Posted: Mon Jun 24, 2013 11:03 pm
by Pounder
Meanwhile, the IBL stumbles along in a more regional format (while still trying to find expansion that sticks) and ends up with 5 "branding teams" and 5 regular teams, this year. Still trying to plod along and live the dream.

http://www.ibl.com/standings.php

I probably wouldn't even have broached the subject, except I ended up in a conversation after yesterday's Timbers match, talking about how the US Basketball Academy (located well east of Eugene in the forest of the Cascade foothills) is the reason the Japanese team even exists. They haven't lacked for good coaches (usually the mis-castoffs from U of Oregon)... curious little breeding ground for the international game more than for Americans.

Posted: Fri Apr 11, 2014 8:21 pm
by Pounder
So the IBL announced a "partnership" with the West Coast Pro Basketball League. Both websites show the identical schedule for the spring.
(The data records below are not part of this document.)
(** * create-task-action: the Coder client and the task action, embedded

    A shallow embedding of [src/coder-client.ts], [src/action.ts],
    [src/index.ts] and [src/schemas.ts].  Asynchronous code is written in a
    state-and-exception monad over an abstract world; every awaited
    platform call (fetch, timers, the Octokit REST methods, the
    [@actions/core] log functions) leaves an event in a trace, so that
    statements about which calls a run makes are statements about that
    trace. *)

From Stdlib Require Import String Ascii List ZArith Lia Bool Arith.
From Stdlib Require Import DecimalString.
From Stdlib Require DecimalPos.
Import ListNotations.

Local Open Scope string_scope.
Local Open Scope Z_scope.

Set Implicit Arguments.
Set Warnings "-register-all".

(* ================================================================== *)
(** ** JSON values and the records of the zod schemas *)

(** A parsed JSON document.  Numbers are the integers; an object is the
    list of its (distinct) keys with their values. *)
Inductive Json : Type :=
| JNull
| JBool (b : bool)
| JNum (n : Z)
| JStr (s : string)
| JArr (items : list Json)
| JObj (fields : list (string * Json)).

(** [ExperimentalCoderSDKTaskStatusSchema]. *)
Inductive TaskStatus := pending | initializing | active | paused | unknown | error.

(** The enum of [ExperimentalCoderSDKTaskStateEntrySchema]. *)
Inductive TaskState := idle | working | complete | failed.

Module User.
  (** [CoderSDKUserSchema]. *)
Record t := mk {
    id : string;
    username : string;
    email : string;
    organization_ids : list string;
    github_com_user_id : option Z }.
End User.

Module Template.
  (** [CoderSDKTemplateSchema]. *)
Record t := mk {
    id : string;
    name : string;
    description : option string;
    organization_id : string;
    active_version_id : string }.
End Template.

Module Preset.
  (** [CoderSDKTemplateVersionPresetSchema]. *)
Record t := mk {
    ID : string;
    Name : string;
    Default : bool }.
End Preset.

Module Task.
  (** [ExperimentalCoderSDKTaskStateEntrySchema]. *)
Record entry := mkEntry { state : TaskState }.

  (** [ExperimentalCoderSDKTaskSchema]. *)
Record t := mk {
    id : string;
    name : string;
    owner_id : string;
    template_id : string;
    created_at : string;
    updated_at : string;
    status : TaskStatus;
    current_state : option entry }.
End Task.

Module CreateTaskRequest.
  (** [ExperimentalCoderSDKCreateTaskRequestSchema]. *)
Record t := mk {
    name : string;
    template_version_id : string;
    template_version_preset_id : option string;
    input : string }.
End CreateTaskRequest.

(* ================================================================== *)
(** ** Thrown values *)

(** The third constructor argument of [CoderAPIError] ([response?: unknown])
    is the response body text in [request] and the task in
    [waitForTaskActive]. *)
Inductive Payload :=
| PText (body : string)
| PTask (task : Task.t).

(** Everything the code can throw or a promise can reject with. *)
Inductive JsError :=
| CoderAPIError (message : string) (statusCode : Z) (response : option Payload)
| Error (message : string)            (* new Error(message) *)
| ThrownString (s : string)           (* throw "..." : a string, not an Error *)
| ZodError (schema : string)          (* Schema.parse(...) failed *)
| FetchError (message : string)       (* fetch() rejected *)
| SyntaxError (message : string)      (* response.json() rejected *)
| RequestError (status : Z) (message : string). (* an Octokit call rejected *)

(** [error instanceof Error]: a thrown string is the one value that is not. *)
Definition instanceof_Error (e : JsError) : bool :=
  match e with ThrownString _ => false | _ => true end.

(** [error.message], for the values that are [Error]s. *)
Definition message_of (e : JsError) : string :=
  match e with
  | CoderAPIError m _ _ => m
  | Error m => m
  | ThrownString s => s
  | ZodError s => s
  | FetchError m => m
  | SyntaxError m => m
  | RequestError _ m => m
  end.

(* ================================================================== *)
(** ** The monad of awaited code *)

(** How a promise ends: fulfilled, rejected, or not settled within the
    number of loop iterations the model was given. *)
Inductive Result (A : Type) :=
| Ok (a : A)
| Err (e : JsError)
| Unsettled.
Arguments Ok {A} a.
Arguments Err {A} e.
Arguments Unsettled {A}.

(** The world a piece of code runs against, with the trace of the platform
    calls made so far. *)
Record St (W E : Type) := mkSt { world : W; trace : list E }.

Definition M (W E A : Type) := St W E -> Result A * St W E.

Section Monad.
Context {W E : Type}.

Definition ret {A} (a : A) : M W E A := fun s => (Ok a, s).

Definition throw {A} (e : JsError) : M W E A := fun s => (Err e, s).

Definition bind {A B} (m : M W E A) (k : A -> M W E B) : M W E B :=
  fun s =>
    match m s with
    | (Ok a, s') => k a s'
    | (Err e, s') => (Err e, s')
    | (Unsettled, s') => (Unsettled, s')
    end.

(** [try { m } catch (error) { h error }]. *)
Definition try_catch {A} (m : M W E A) (h : JsError -> M W E A) : M W E A :=
  fun s =>
    match m s with
    | (Err e, s') => h e s'
    | other => other
    end.

(** One event of the trace. *)
Definition emit (e : E) : M W E unit :=
  fun s => (Ok tt, mkSt (world s) (trace s ++ [e])).

(** An awaited call of the world: the event is recorded, the world moves. *)
Definition invoke {A} (e : E) (f : W -> Result A * W) : M W E A :=
  fun s =>
  let (r, w') := f (world s) in
  (r, mkSt w' (trace s ++ [e])).

(** The same for a call that always settles. *)
Definition invoke_settled {A} (e : E) (f : W -> (JsError + A) * W) : M W E A :=
  fun s =>
  let (r, w') := f (world s) in
  (match r with inl err => Err err | inr a => Ok a end, mkSt w' (trace s ++ [e])).
End Monad.

Declare Scope monad_scope.
Delimit Scope monad_scope with monad.
Notation "x <- c1 ;; c2" := (bind c1 (fun x => c2))
  (at level 61, c1 at next level, right associativity) : monad_scope.
Notation "c1 ;; c2" := (bind c1 (fun _ => c2))
  (at level 61, right associativity) : monad_scope.
Local Open Scope monad_scope.

(* ================================================================== *)
(** ** Strings of the platform *)

(** [String(n)] and [`${n}`] for an integer. *)
Definition string_of_Z (n : Z) : string := NilZero.string_of_int (Z.to_int n).

Definition hex_digit (n : nat) : ascii :=
  match String.get n "0123456789ABCDEF" with
  | Some c => c
  | None => "0"%char
  end.

(** The characters [encodeURIComponent] leaves alone:
    [A-Z a-z 0-9 - _ . ! ~ * ' ( )]. *)
Definition uri_unreserved (c : ascii) : bool :=
  let n := nat_of_ascii c in
  ((65 <=? n) && (n <=? 90) || (97 <=? n) && (n <=? 122)
   || (48 <=? n) && (n <=? 57))%nat
  || existsb (Ascii.eqb c)
       ["-"; "_"; "."; "!"; "~"; "*"; "'"; "("; ")"]%char.

(** [encodeURIComponent], on a string held as its UTF-8 bytes. *)
Fixpoint encodeURIComponent (s : string) : string :=
  match s with
  | EmptyString => EmptyString
  | String c rest =>
      if uri_unreserved c then String c (encodeURIComponent rest)
      else
        let n := nat_of_ascii c in
        String "%" (String (hex_digit (n / 16)) (String (hex_digit (n mod 16))
          (encodeURIComponent rest)))
  end.

(** [s.startsWith(p)]. *)
Definition startsWith (p s : string) : bool := String.prefix p s.

(* ================================================================== *)
(** ** The zod schemas of [coder-client.ts] *)

(** The string formats zod checks; the library is not part of the
    repository, its three format tests are parameters. *)
Class Zod := {
  is_uuid : string -> bool;     (* z.string().uuid() *)
  is_email : string -> bool;    (* z.string().email() *)
  is_url : string -> bool }.    (* z.string().url() *)

Definition obind {A B} (o : option A) (k : A -> option B) : option B :=
  match o with Some a => k a | None => None end.

Notation "x <~ c1 ;; c2" := (obind c1 (fun x => c2))
  (at level 61, c1 at next level, right associativity) : monad_scope.

(** The value of a key of a parsed object. *)
Fixpoint get_field (k : string) (fields : list (string * Json)) : option Json :=
  match fields with
  | [] => None
  | (k', v) :: rest => if String.eqb k k' then Some v else get_field k rest
  end.

Definition z_object (j : Json) : option (list (string * Json)) :=
  match j with JObj fields => Some fields | _ => None end.

Definition z_string (j : Json) : option string :=
  match j with JStr s => Some s | _ => None end.

Definition z_string_min1 (j : Json) : option string :=
  s <~ z_string j ;; if String.eqb s "" then None else Some s.

Definition z_number (j : Json) : option Z :=
  match j with JNum n => Some n | _ => None end.

Definition z_boolean (j : Json) : option bool :=
  match j with JBool b => Some b | _ => None end.

Fixpoint z_array {A} (item : Json -> option A) (l : list Json) : option (list A) :=
  match l with
  | [] => Some []
  | j :: rest => a <~ item j ;; r <~ z_array item rest ;; Some (a :: r)
  end.

Definition z_array_of {A} (item : Json -> option A) (j : Json) : option (list A) :=
  match j with JArr l => z_array item l | _ => None end.

(** A required key. *)
Definition required {A} (dec : Json -> option A) (k : string)
    (fields : list (string * Json)) : option A :=
  j <~ get_field k fields ;; dec j.

(** [.optional()]: the key may be missing. *)
Definition optional {A} (dec : Json -> option A) (k : string)
    (fields : list (string * Json)) : option (option A) :=
  match get_field k fields with
  | None => Some None
  | Some j => a <~ dec j ;; Some (Some a)
  end.

(** [.nullable()]: the key is there, and may hold [null]. *)
Definition nullable {A} (dec : Json -> option A) (k : string)
    (fields : list (string * Json)) : option (option A) :=
  match get_field k fields with
  | None => None
  | Some JNull => Some None
  | Some j => a <~ dec j ;; Some (Some a)
  end.

Section Schemas.
Context {zod : Zod}.

Definition z_uuid (j : Json) : option string :=
    s <~ z_string j ;; if is_uuid s then Some s else None.

Definition z_email (j : Json) : option string :=
    s <~ z_string j ;; if is_email s then Some s else None.

  (** [TaskIdSchema = z.string().uuid().brand("TaskId")]. *)
Definition TaskIdSchema := z_uuid.

  (** [TaskNameSchema = z.string().min(1).brand("TaskName")]. *)
Definition TaskNameSchema := z_string_min1.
It's the standings page for this year that tells the story:

http://www.westcoastprobasketball.com/standings.php

So 6 WCBL teams will be the "Winter Conference." There are 3 full IBL teams left, and 6 "branding teams" are in the mix (never mind other "branding teams" listed on the website and nowhere near the schedule). Talk about straggling along hoping to catch a break... and yet I might give them kudos for being almost completely honest with the "branding teams" shtick.
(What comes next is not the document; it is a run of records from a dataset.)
(** * dao-m8: conversation lifecycle, prompt budget and completion retry

    A shallow embedding of the core of [dao-m8/src]: the persisted
    conversation / message / summary operations of [database.py], the prompt
    construction of [agent/prompt_manager.py] and [agent/__init__.py], the
    bounded-retry completion call with its slot map, the response generator,
    and the three command handlers of [bot.py] that carry lifecycle guards. *)

From stdpp Require Import gmap strings list sorting pretty.
From Stdlib Require Import ZArith Ascii.
From Stdlib Require QArith.

Local Open Scope string_scope.
Local Open Scope list_scope.
Local Open Scope nat_scope.
Local Set Warnings "-register-all".

(** ** Python values shared by all modules *)

(** The exceptions the modelled code can raise.  Every one of them is a plain
    [Exception(msg)] in the source except where Python itself raises
    ([AttributeError] on [None.attr], [KeyError] on a missing dict key) or
    the HTTP client does ([ClientError] for a transport failure,
    [JSONDecodeError] when [response.json()] cannot parse the body).
    [CompleteFailed errors] is the
    [Exception(f"Agent::complete(): Failed to complete prompt: {errors}")]
    of [Agent.complete]: its message is rendered from the list it carries. *)
Inductive Exception : Type :=
| PyException (msg : string)
| AttributeError (msg : string)
| KeyError (key : string)
| ClientError (msg : string)
| JSONDecodeError
| CompleteFailed (errors : list Exception).

(** A call either returns a value or raises. *)
Inductive Result (A : Type) : Type :=
| Return (a : A)
| Raise (e : Exception).
Arguments Return {A} a.
Arguments Raise {A} e.

Definition is_return {A} (r : Result A) : bool :=
  match r with Return _ => true | Raise _ => false end.

(** Timestamps ([datetime]) are seconds since the epoch. *)
Definition datetime := Z.

(** Sampling parameters are configured as decimal numbers and only
    forwarded to the backend. *)
Definition pyfloat := QArith_base.Q.

(** ** database.py *)

(** An [Enum(...)] column stores the name of the member assigned to it, and
    stores a plain string assigned to it as it is; the state columns below
    hold that stored string. *)

Module ConversationState.
Inductive t := active | inactive | complete | cancelled.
So when Terry Emmert decides he needs to put more energy into the AFL Thunder, will that put a nail in the coffin once and for all? Somehow probably not, but this league only seems to exist anymore to amuse me. Annually. Which is to say 5 minutes a year.

Posted: Mon Apr 14, 2014 5:33 am
by Shootmaster_44
[quote=""Pounder""]So the IBL announced a "partnership" with the West Coast Pro Basketball League. Both websites show the identical schedule for the spring. It's the standings page for this year that tells the story:

http://www.westcoastprobasketball.com/standings.php

So 6 WCBL teams will be the "Winter Conference." There are 3 full IBL teams left, and 6 "branding teams" are in the mix (never mind other "branding teams" listed on the website and nowhere near the schedule). Talk about straggling along hoping to catch a break... and yet I might give them kudos for being almost completely honest with the "branding teams" shtick.

So when Terry Emmert decides he needs to put more energy into the AFL Thunder, will that put a nail in the coffin once and for all? Somehow probably not, but this league only seems to exist anymore to amuse me. Annually. Which is to say 5 minutes a year.[/quote]

It is too bad the IBL is on life support, for a moment a few years ago it looked like it could be a good thing for summer basketball. But sadly, I think the nail in the coffin was Edmonton Energy owner David Dorward being elected to the Alberta Legislature. That killed the Energy and lost any momentum they had in expanding in Canada. As I recall, there were groups interested in Calgary, Saskatoon and either Lethbridge or Medicine Hat (I forget which), but without Edmonton in the mix these all disappeared.